[Material supplied — start]
(** * BenchmarkRunner: a shallow embedding of src/BenchmarkRunner.tsx

    The harness compares two ways of propagating a state update through
    a chain of nested components: a React context provider ("context",
    the scoped strategy) and a Redux store ("redux", the broadcast
    strategy).  The development follows the source top to bottom:
    payload generation, the two propagation media, the nested component
    chain, the aggregation handler and the sweep itself.

    JavaScript numbers that the harness uses as counts are modelled by
    [N] and [nat]; timings and random draws, which are fractional, by
    [Q].  JavaScript objects used as string-keyed maps are [gmap string].
    The readings of [performance.now()] and [Math.random()] come from the
    environment and are passed in explicitly. *)

From Stdlib Require Import QArith Lqa.
From stdpp Require Import gmap strings pretty list fin_maps fin_sets.

Local Open Scope string_scope.
Local Open Scope list_scope.

(** ** Payload generator (lines 6-11) *)

Record Item := mkItem {
  id : N;
  name : string;
  value : Q;
}.

(** [Array.from({ length }, mapFn)]: calls [mapFn] on the indices
    [0 .. length-1] in increasing order and collects the results. *)
Definition Array_from {A} (length : N) (mapFn : N → A) : list A :=
  map (λ k, mapFn (N.of_nat k)) (seq 0 (N.to_nat length)).

(** [random i] is what [Math.random()] returns in the call made for
    index [i]. *)
Definition generateTestData (random : N → Q) (size : N) : list Item :=
  Array_from size (λ i,
    {| id := i;
       name := "Item " +:+ pretty i;
       value := (random i * 1000)%Q |}).
(* ================================================================== *)
(** ** The signal engine *)

(** [a.push(x)] on the local array, as the new array. *)
Definition push {A} (a : list A) (x : A) : list A := a ++ [x].

(** [for (const x of l) body], threading the state [s]. *)
Fixpoint for_of {A S} (l : list A) (s : S) (body : S -> A -> completion S) : completion S :=
  match l with
  | [] => Return s
  | x :: l' => s' <- body s x ;; for_of l' s' body
  end.

Definition fgValue_of (fearGreed : js Fng.payload) : option Z :=
  parseInt (fearGreed ?> Fng.data ?> at_index 0 ?> Fng.value ||| "50").

Definition buildAlphaSignals
    (fearGreed : js Fng.payload) (trending : js Trending.payload)
    (topCoins : js (list Market.coin)) (defi : js (list DeFiProtocol))
    (dexVolume : js DexVolume) : completion (list AlphaSignal) :=
  let signals : list AlphaSignal := [] in
  let fgValue := fgValue_of fearGreed in
  let fgClass := fearGreed ?> Fng.data ?> at_index 0 ?> Fng.value_classification ||| "Neutral" in
  let signals :=
    if le_int fgValue 25 then
      push signals {|
        type := sentiment;
        asset := undefined;
        title := fgClass ++ " (" ++ show_int fgValue ++ ") - Potential Buy Zone";
        details := "Extreme fear often precedes market reversals. Consider accumulation.";
        confidence := if le_int fgValue 15 then high else medium;
        actionable := true |}
    else if ge_int fgValue 75 then
      push signals {|
        type := sentiment;
        asset := undefined;
        title := fgClass ++ " (" ++ show_int fgValue ++ ") - Caution Zone";
        details := "Extreme greed often precedes corrections. Consider taking profits.";
        confidence := if ge_int fgValue 85 then high else medium;
        actionable := true |}
    else signals in
  signals <-
    (if gt (ToNumber (dexVolume ?> change24h)) (Num 5)
        && lt (ToNumber (topCoins ?> at_index 0 ?> Market.price_change_percentage_24h)) (Num (-2))
     then
       dv <- member dexVolume "change24h" ;;
       c <- member (change24h dv) "toFixed" ;;
       Return (push signals {|
         type := whale;
         asset := undefined;
         title := "Volume/Price Divergence - Smart Money Repositioning";
         details := "DEX volume up " ++ toFixed (Num c) 1 ++ "% while prices down. Potential accumulation.";
         confidence := medium;
         actionable := true |})
     else Return signals) ;;
  let trendingCoins := trending ?> Trending.coins ||| [] in
  signals <-
    for_of (slice0 3 trendingCoins) signals (fun signals coin =>
      let priceChange :=
        Trending.item_ coin ?> Trending.data ?> Trending.price_change_percentage_24h ?> Trending.usd in
      if gt (ToNumber priceChange) (Num 10) then
        pc <- member priceChange "toFixed" ;;
        Return (push signals {|
          type := narrative;
          asset := Trending.item_ coin ?> Trending.symbol ?> (fun s => val (toUpperCase s));
          title := tpl (Trending.item_ coin ?> Trending.name) ++ " trending +" ++ toFixed (Num pc) 1 ++ "%";
          details := "Rank #" ++ or_with (Trending.item_ coin ?> Trending.market_cap_rank) show_Z "?"
                       ++ ", strong momentum against market";
          confidence := medium;
          actionable := true |})
      else Return signals) ;;
  defi <- member defi "slice" ;;
  signals <-
    for_of (slice0 3 defi) signals (fun signals protocol_ =>
      if gt (ToNumber (tvlChange7d protocol_)) (Num 10) then
        c <- member (tvlChange7d protocol_) "toFixed" ;;
        Return (push signals {|
          type := protocol;
          asset := name protocol_;
          title := tpl (name protocol_) ++ " TVL up " ++ toFixed (Num c) 1 ++ "% weekly";
          details := "Category: " ++ tpl (category protocol_) ++ ", TVL: $"
                       ++ toFixed (div (ToNumber (tvl protocol_)) (Num (inject_Z 1000000000))) 2 ++ "B";
          confidence := medium;
          actionable := true |})
      else Return signals) ;;
  Return signals.

(** *** The contribution of each rule

    The signals each of the four blocks of [buildAlphaSignals] appends,
    written block by block; [buildAlphaSignals_array] below shows that
    the engine returns their concatenation. *)

Definition fgClass_of (fearGreed : js Fng.payload) : string :=
  fearGreed ?> Fng.data ?> at_index 0 ?> Fng.value_classification ||| "Neutral".

Definition sentiment_rule (fearGreed : js Fng.payload) : list AlphaSignal :=
  let fgValue := fgValue_of fearGreed in
  let fgClass := fgClass_of fearGreed in
  if le_int fgValue 25 then
    [ {| type := sentiment; asset := undefined;
         title := fgClass ++ " (" ++ show_int fgValue ++ ") - Potential Buy Zone";
         details := "Extreme fear often precedes market reversals. Consider accumulation.";
         confidence := if le_int fgValue 15 then high else medium;
         actionable := true |} ]
  else if ge_int fgValue 75 then
    [ {| type := sentiment; asset := undefined;
         title := fgClass ++ " (" ++ show_int fgValue ++ ") - Caution Zone";
         details := "Extreme greed often precedes corrections. Consider taking profits.";
         confidence := if ge_int fgValue 85 then high else medium;
         actionable := true |} ]
  else [].

Definition dexChange (dexVolume : js DexVolume) : js Q := dexVolume ?> change24h.
Definition primaryChange (topCoins : js (list Market.coin)) : js Q :=
  topCoins ?> at_index 0 ?> Market.price_change_percentage_24h.
(** The largest [int] that has a float, and the first that has none. *)
Example float_of_int_range :
  Float.of_int (2 ^ 1024 - 2 ^ 970 - 1)
  = Returned (S754_finite false 9007199254740991 971)
  ∧ Float.of_int (2 ^ 1024 - 2 ^ 970)
    = Raised "int too large to convert to float"
  ∧ Float.of_int (2 ^ 53 + 1)
    = Returned (S754_finite false 4503599627370496 1)
  ∧ Float.add_int (Float.rounded (2 ^ 60)) 1
    = Returned (Float.rounded (2 ^ 60)).
Proof. repeat split; vm_compute; reflexivity. Qed.

(** X13.  When the list route answers with data, the query passed its two
    guards, so the palindrome flag and the numeric parameters that are
    present are all applied: the flag reads [true] or [false] in any letter
    case and every record returned has that palindrome property; a numeric
    parameter reads as an integer and every record returned is within it.
    The guards do not look at [contains_character]: a value that is not
    empty is applied (every record returned holds it, letter case apart),
    and an empty one is skipped by the engine, though the answer echoes it.
    The data is the filtered list, in the order of the store listing, and
    the count is its length. *)
Theorem get_strings_ok (availableData data : list Rec.t) (query fa : Filters.t)
    (count : Z) :
  get_strings availableData query = ListOk data count fa ->
  data = applyFilters availableData query /\
  sublist data availableData /\
  count = Z.of_nat (length data) /\
  fa = query /\
  (forall v, Filters.is_palindrome query = Some v ->
     exists b : bool,
       toLowerCase (ToString v) = (if b then js "true" else js "false") /\
       Forall (fun r => Props.is_palindrome (Rec.properties r) = b) data) /\
  (forall v, Filters.min_length query = Some v ->
     exists n, parseInt v = Some n /\
       Forall (fun r => n <= Props.length (Rec.properties r)) data) /\
  (forall v, Filters.max_length query = Some v ->
     exists n, parseInt v = Some n /\
       Forall (fun r => Props.length (Rec.properties r) <= n) data) /\
  (forall v, Filters.word_count query = Some v ->
     exists n, parseInt v = Some n /\
       Forall (fun r => Props.word_count (Rec.properties r) = n) data) /\
  (forall v, Filters.contains_character query = Some v -> truthy v = true ->
     Forall (fun r => includes (toLowerCase (Rec.value r))
                               (toLowerCase (ToString v)) = true) data) /\
  (forall v, Filters.contains_character query = Some v -> truthy v = false ->
     data = applyFilters availableData
              (Filters.mk (Filters.is_palindrome query) (Filters.min_length query)
                 (Filters.max_length query) (Filters.word_count query) None)).
Proof.
  unfold get_strings.
  destruct (match Filters.is_palindrome query with Some _ => _ | None => _ end) eqn:Hp;
    [discriminate|].
  destruct (isInvalidInt (Filters.min_length query)) eqn:H1; [discriminate|].
  destruct (isInvalidInt (Filters.max_length query)) eqn:H2; [discriminate|].
  destruct (isInvalidInt (Filters.word_count query)) eqn:H3; [discriminate|].
  simpl. intros [= <- <- <-].
  split; [reflexivity|]. split; [rewrite applyFilters_passes; apply filter_sublist|].
  split; [reflexivity|]. split; [reflexivity|]. repeat split.
  - intros v Hv. rewrite Hv in Hp. apply negb_false_iff in Hp. simpl in Hp.
    rewrite orb_false_r in Hp. apply orb_true_iff in Hp.
    unfold jsstring_eqb in Hp. rewrite !bool_decide_eq_true in Hp.
    destruct Hp as [Ht|Hf]; [exists true | exists false]; (split; [assumption|]);
      apply passes_Forall; intros item; unfold passes; rewrite Hv, !andb_true_iff;
      intros ((((P1 & _) & _) & _) & _); apply eqb_prop in P1; rewrite P1;
      unfold jsstring_eqb; [rewrite Ht | rewrite Hf]; reflexivity.
  - intros v Hv. destruct (isInvalidInt_false _ H1 v Hv) as [n Hn]. exists n.
    split; [exact Hn|]. apply passes_Forall. intros item. unfold passes.
    rewrite Hv, Hn, !andb_true_iff. intros ((((_ & P) & _) & _) & _). lia.
  - intros v Hv. destruct (isInvalidInt_false _ H2 v Hv) as [n Hn]. exists n.
    split; [exact Hn|]. apply passes_Forall. intros item. unfold passes.
    rewrite Hv, Hn, !andb_true_iff. intros ((((_ & _) & P) & _) & _). lia.
  - intros v Hv. destruct (isInvalidInt_false _ H3 v Hv) as [n Hn]. exists n.
    split; [exact Hn|]. apply passes_Forall. intros item. unfold passes.
    rewrite Hv, Hn, !andb_true_iff. intros ((((_ & _) & _) & P) & _). lia.
  - intros v Hv Ht. apply passes_Forall. intros item. unfold passes.
    rewrite Hv, Ht, !andb_true_iff. now intros (_ & P).
  - intros v Hv Ht. destruct query as [ip mn mx wc cc]. unfold applyFilters.
    cbn [Filters.is_palindrome Filters.min_length Filters.max_length
         Filters.word_count Filters.contains_character] in *.
    subst cc. rewrite Ht. reflexivity.
Qed.

End FilterRoutes.

(** ** More of the matcher: what a match has read *)

Lemma star_inv p k prev r cs res :
  star p k prev r cs = Some res ->
  exists ws r', r = ws ++ r' /\ forallb p ws = true /\
    k (MState (before_after prev ws) r' cs) = Some res.
Proof.
  revert prev. induction r as [|c r IH]; intros prev; simpl.
  - intros Hk. now exists [], [].
  - destruct (p c) eqn:Hc.
    + destruct (star p k (Some c) r cs) eqn:E.
      * intros [= <-]. destruct (IH _ E) as (ws & r' & -> & Hws & Hk).
        exists (c :: ws), r'. rewrite before_after_cons. simpl. now rewrite Hc.
      * intros Hk. now exists [], (c :: r).
    + intros Hk. now exists [], (c :: r).
Qed.

Lemma run_Plus_inv p k s res :
  run (Plus p) k s = Some res ->
  exists ws r', rest s = ws ++ r' /\ ws <> [] /\ forallb p ws = true /\
    k (MState (before_after (before s) ws) r' (caps s)) = Some res.
Proof.
  unfold Plus. cbn [run]. destruct (rest s) as [|c r]; [discriminate|].
  destruct (p c) eqn:Hc; [|discriminate]. cbn [before rest caps].
  intros Hs. destruct (star_inv _ _ _ _ _ _ Hs) as (ws & r' & -> & Hws & Hk).
  exists (c :: ws), r'. rewrite before_after_cons. simpl. rewrite Hc.
  repeat split; try assumption. discriminate.
Qed.

Lemma firstn_app_diff (ws r : jsstring) :
  firstn (length (ws ++ r) - length r) (ws ++ r) = ws.
Proof.
  replace (length (ws ++ r) - length r)%nat with (length ws)
    by (rewrite length_app; lia).
  apply take_app_length.
Qed.

(** A part of a regular expression that has no group [i] leaves the
    capture of group [i] as it found it. *)
Lemma star_keeps_group i p k prev r cs res :
  (forall s' res', k s' = Some res' -> group i res' = lookup_cap i (caps s')) ->
  star p k prev r cs = Some res -> group i res = lookup_cap i cs.
Proof.
  intros Hk Hs. destruct (star_inv _ _ _ _ _ _ Hs) as (ws & r' & _ & _ & Hr).
  apply (Hk _ _ Hr).
Qed.

Lemma run_keeps_group i re : forall k s res,
  no_group i re = true ->
  (forall s' res', k s' = Some res' -> group i res' = lookup_cap i (caps s')) ->
  run re k s = Some res -> group i res = lookup_cap i (caps s).
Proof.
  induction re as [|l|p|a IHa b IHb|a IHa b IHb|p|j a IHa|];
    intros k s res Hng Hk; cbn [run].
  - apply Hk.
  - destruct (eat l (before s) (rest s)) as [[p r]|]; [|discriminate].
    intros Hr. apply (Hk _ _ Hr).
  - destruct (rest s) as [|c r]; [discriminate|].
    destruct (p c); [|discriminate]. intros Hr. apply (Hk _ _ Hr).
  - simpl in Hng. apply andb_prop in Hng as [Ha Hb].
    apply IHa; [exact Ha|]. intros s' res'. now apply IHb.
  - simpl in Hng. apply andb_prop in Hng as [Ha Hb].
    destruct (run a k s) eqn:E.
    + intros [= <-]. eapply IHa; eauto.
    + now apply IHb.
  - now apply star_keeps_group.
  - simpl in Hng. apply andb_prop in Hng as [Hj Ha].
    apply negb_true_iff in Hj. apply IHa; [exact Ha|].
    intros s' res' Hr. rewrite (Hk _ _ Hr). cbn [caps lookup_cap]. now rewrite Hj.
  - destruct (xorb _ _); [|discriminate]. apply Hk.
Qed.

Lemma Some_keeps_group i (s' res' : mstate) :
  Some s' = Some res' -> group i res' = lookup_cap i (caps s').
Proof. now intros [= <-]. Qed.

(** What a group around [p+] captures, when nothing after it captures the
    same group. *)
Lemma run_Group_Plus_capture i p tail s res :
  no_group i tail = true ->
  run (Group i (Plus p) +> tail)%re Some s = Some res ->
  exists ds, group i res = Some ds /\ ds <> [] /\ forallb p ds = true.
Proof.
  intros Hng. rewrite run_Seq_eq, run_Group_eq. intros Hr.
  apply run_Plus_inv in Hr as (ds & r' & Er & Hne & Hds & Hk).
  exists ds. repeat split; try assumption.
  rewrite (run_keeps_group i tail _ _ _ Hng (Some_keeps_group i) Hk).
  cbn [caps rest lookup_cap]. rewrite Nat.eqb_refl, Er. f_equal.
  apply firstn_app_diff.
Qed.
(** * Page turner firmware: a shallow embedding of the two sketches

    The repository holds two Arduino sketches for the M5StickC Plus 2
    (an ESP32 board): [page-turner.ino] (module [PageTurner]) and a
    second variant with a magic-guarded configuration and two fixed
    page-turn buttons (module [Part000]).

    Conventions of the embedding
    - [int] and [long] are 32-bit two's complement, [unsigned long] is
      32-bit, [uint16_t] is 16-bit; every value is a [Z] and the
      conversions are written out ([to_int], [to_ulong], [to_uint16]).
    - a [char] array of the configuration record is a [list ascii] of the
      array's size; an Arduino [String] is a [string].
    - global variables are the fields of a [State] record that every
      function takes and returns; calls into the board-support library
      (display, speaker, HTTP client, web server, power) are appended to
      the [trace] field, in program order.
    - what a function reads from the outside ([millis()], [WiFi.status()],
      button flags, the pending web request) is an argument.
    - [int] products that overflow wrap around, as the compiled code
      does. *)

From Stdlib Require Import ZArith List String Ascii Bool Lia.
Import ListNotations.

Open Scope string_scope.
Open Scope Z_scope.

(* ================================================================== *)
(** * The parts of the Arduino core the sketches call *)

Module Arduino.

(** ** Machine integers *)

Definition INT_MIN : Z := -2147483648.
Definition INT_MAX : Z := 2147483647.
(** The mantissa that rounding keeps, against a representable bound. *)
Lemma kept_le_bound (mx : positive) (ex m e s : Z) :
  -2200 <= ex -> 0 <= s -> e = ex + s ->
  m <= Zpos mx / 2 ^ s + 1 ->
  (Zpos mx mod 2 ^ s = 0 -> m = Zpos mx / 2 ^ s) ->
  (0 < s -> -1074 <= e /\ (-1074 < e -> 2 ^ 52 <= Zpos mx / 2 ^ s)) ->
  scaled (Zpos mx) ex <= scaled (Zpos mb) eb ->
  scaled m e <= scaled (Zpos mb) eb.
Proof.
  intros Hex Hs He Hm Hexact Hshift Hle.
  destruct (bounded_facts mb eb Hb) as (Heb & Hhib & Hlob).
  assert (Hps : 0 < 2 ^ s) by (apply pow2_pos; lia).
  destruct (Z.eq_dec s 0) as [->|Hs0].
  - rewrite Z.mod_1_r in Hexact. rewrite Z.div_1_r in Hexact.
    rewrite Hexact by reflexivity. replace e with ex by lia. exact Hle.
  - destruct Hshift as [Hemin Hnorm]; [lia|].
    pose proof (Z.div_mod (Zpos mx) (2 ^ s) ltac:(lia)) as Hdm.
    pose proof (Z.mod_pos_bound (Zpos mx) (2 ^ s) Hps) as Hrem.
    set (q := Zpos mx / 2 ^ s) in *. set (r := Zpos mx mod 2 ^ s) in *.
    destruct (Z_le_gt_dec e eb) as [Hee|Hee].
    + (* the bound is a multiple of the kept unit *)
      replace eb with (e + (eb - e)) by lia.
      rewrite scaled_shift by lia.
      apply scaled_mono; [lia|].
      set (B := Zpos mb * 2 ^ (eb - e)).
      assert (HB : Zpos mx <= B * 2 ^ s).
      { apply scaled_cancel with ex; [lia|].
        rewrite <- scaled_shift by lia. rewrite <- He.
        unfold B. rewrite <- scaled_shift by lia.
        replace (e + (eb - e)) with eb by lia. exact Hle. }
      destruct (Z.eq_dec r 0) as [Hr0|Hr0].
      * rewrite (Hexact Hr0). nia.
      * assert (q < B) by nia. lia.
    + (* the bound lies below every double with the kept exponent *)
      exfalso.
      assert (scaled (Zpos mb) eb < scaled q e)
        by (apply scaled_lt_normal; lia).
      assert (scaled q e <= scaled (Zpos mx) ex).
      { rewrite He, scaled_shift by lia. apply scaled_mono; [lia|]. nia. }
      lia.
Qed.

Lemma kept_ge_bound (mx : positive) (ex m e s : Z) :
  -2200 <= ex -> 0 <= s -> e = ex + s ->
  Zpos mx / 2 ^ s <= m ->
  (0 < s -> -1074 <= e /\ (-1074 < e -> 2 ^ 52 <= Zpos mx / 2 ^ s)) ->
  scaled (Zpos mb) eb <= scaled (Zpos mx) ex ->
  scaled (Zpos mb) eb <= scaled m e.
Proof.
  intros Hex Hs He Hm Hshift Hle.
  destruct (bounded_facts mb eb Hb) as (Heb & Hhib & Hlob).
  assert (Hps : 0 < 2 ^ s) by (apply pow2_pos; lia).
  destruct (Z.eq_dec s 0) as [->|Hs0].
  - rewrite Z.div_1_r in Hm. replace e with ex by lia.
    apply Z.le_trans with (scaled (Zpos mx) ex); [exact Hle|].
    apply scaled_mono; lia.
  - destruct Hshift as [Hemin Hnorm]; [lia|].
    set (q := Zpos mx / 2 ^ s) in *.
    apply Z.le_trans with (scaled q e); [|apply scaled_mono; lia].
    destruct (Z_le_gt_dec e eb) as [Hee|Hee].
    + replace eb with (e + (eb - e)) by lia.
      rewrite scaled_shift by lia.
      apply scaled_mono; [lia|].
      set (B := Zpos mb * 2 ^ (eb - e)).
      assert (HB : B * 2 ^ s <= Zpos mx).
      { apply scaled_cancel with ex; [lia|].
        rewrite <- scaled_shift by lia. rewrite <- He.
        unfold B. rewrite <- scaled_shift by lia.
        replace (e + (eb - e)) with eb by lia. exact Hle. }
      unfold q. apply Z.div_le_lower_bound; [lia|]. lia.
    + apply Z.lt_le_incl. apply scaled_lt_normal; lia.
Qed.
[Material supplied — finish]
■ Problem to solve: Each line of the data that contains "store" belongs in the answer.

■ Result for this exercise:
    the scoped strategy) and a Redux store ("redux", the broadcast
    The data is the filtered list, in the order of the store listing, and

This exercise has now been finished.